One of the bill’s sponsors, Linda Rosenthal, also argued that with Airbnb, you never know who’s renting out your neighbor’s apartment. This degrades the sense of community in a neighborhood and could be dangerous, according to Rosenthal.
There’s also the issue of local taxation. Taxes can be confusing for Airbnb hosts, and the new industry brings up new questions. Should an Airbnb operator be categorized as an ordinary homeowner or a business owner?
Various groups are concerned about the effect Airbnb is having on their businesses. Some landlords worry about who is responsible if something goes wrong while an Airbnb customer is renting out their apartments. The hotel industry is also concerned about home sharing’s threat to their income.
The Counter Argument
Airbnb claims that the laws were introduced largely to protect the hotel industry. The site says that its operations don’t hurt the economy. Instead, it says, they bring new customers to local businesses and help New Yorkers pay their expensive rents.
Several venture capitalists, such as Ashton Kutcher and Paul Graham, have expressed their disappointment in the new law, claiming that it hurts innovation. The Internet Association has also shown support for Airbnb by placing radio ads in the Albany area.
The majority of Airbnb’s users, supporters say, do not set up ‘Airbnb hotels’ in violation of the multiple dwellings law. The new law, they claim, hurts the average user of the service who advertises properties for rent only occasionally.
Airbnb is not taking this new threat lightly. The company is suing New York, claiming the law infringes on its rights to free speech and due process and violates the Communications Decency Act, which says websites can’t be held responsible for content its users post.
This is not the first legal challenge Airbnb has launched. It’s also suing San Francisco and Santa Monica.
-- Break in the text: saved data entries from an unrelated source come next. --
Lemma enqueue_paint st x y :
  QueueInv w h st → PaintInv test paint w h data0 st →
  0 ≤ x < w → 0 ≤ y < h →
  (m x y = true → Reachable m w h x y) →
  PaintInv test paint w h data0 (enqueueIfMatch test (y * w + x) st)
  ∧ (m x y = true → y * w + x ∈ fl_queue (enqueueIfMatch test (y * w + x) st)).
Proof.
  intros Hq Hp Hx Hy Hreach.
  pose proof (index_in_range w h x y Hx Hy) as Hv.
  unfold enqueueIfMatch.
  destruct (unvisited (fl_visited st) (y * w + x)) eqn:Hu.
  - destruct (test_unvisited st _ Hq Hp Hv Hu) as [Hnq Ht]. rewrite Ht.
    fold (m x y). destruct (m x y) eqn:Hm.
    + split; [|intros _; simpl; apply elem_of_app; right; by constructor].
      destruct Hp as [Hlen Hr Hpa Hun].
      pose proof (qi_head _ _ _ Hq) as Hhead.
      split; simpl; try done.
      * intros v [Hin| ->%list_elem_of_singleton]%elem_of_app; [by apply Hr|].
        exists x, y. do 3 (split; [done|]). by apply Hreach.
      * intros v. rewrite take_app_le by done. apply Hpa.
      * intros v. rewrite take_app_le by done. apply Hun.
    + split; [|done]. by destruct Hp.
  - split; [by destruct Hp|]. intros _.
    apply (qi_visited _ _ _ Hq); done.
Qed.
The home sharing enterprise continues to fight to operate overseas, as well as in cities like Berlin, Amsterdam and Barcelona, which have punished or banned illegal postings.
What’s at Stake?
This fight is exceptionally important for Airbnb, as New York is the site’s most active area in the U.S. It could also set a precedent for how governments regulate home sharing and have a huge effect on the future of the sharing economy.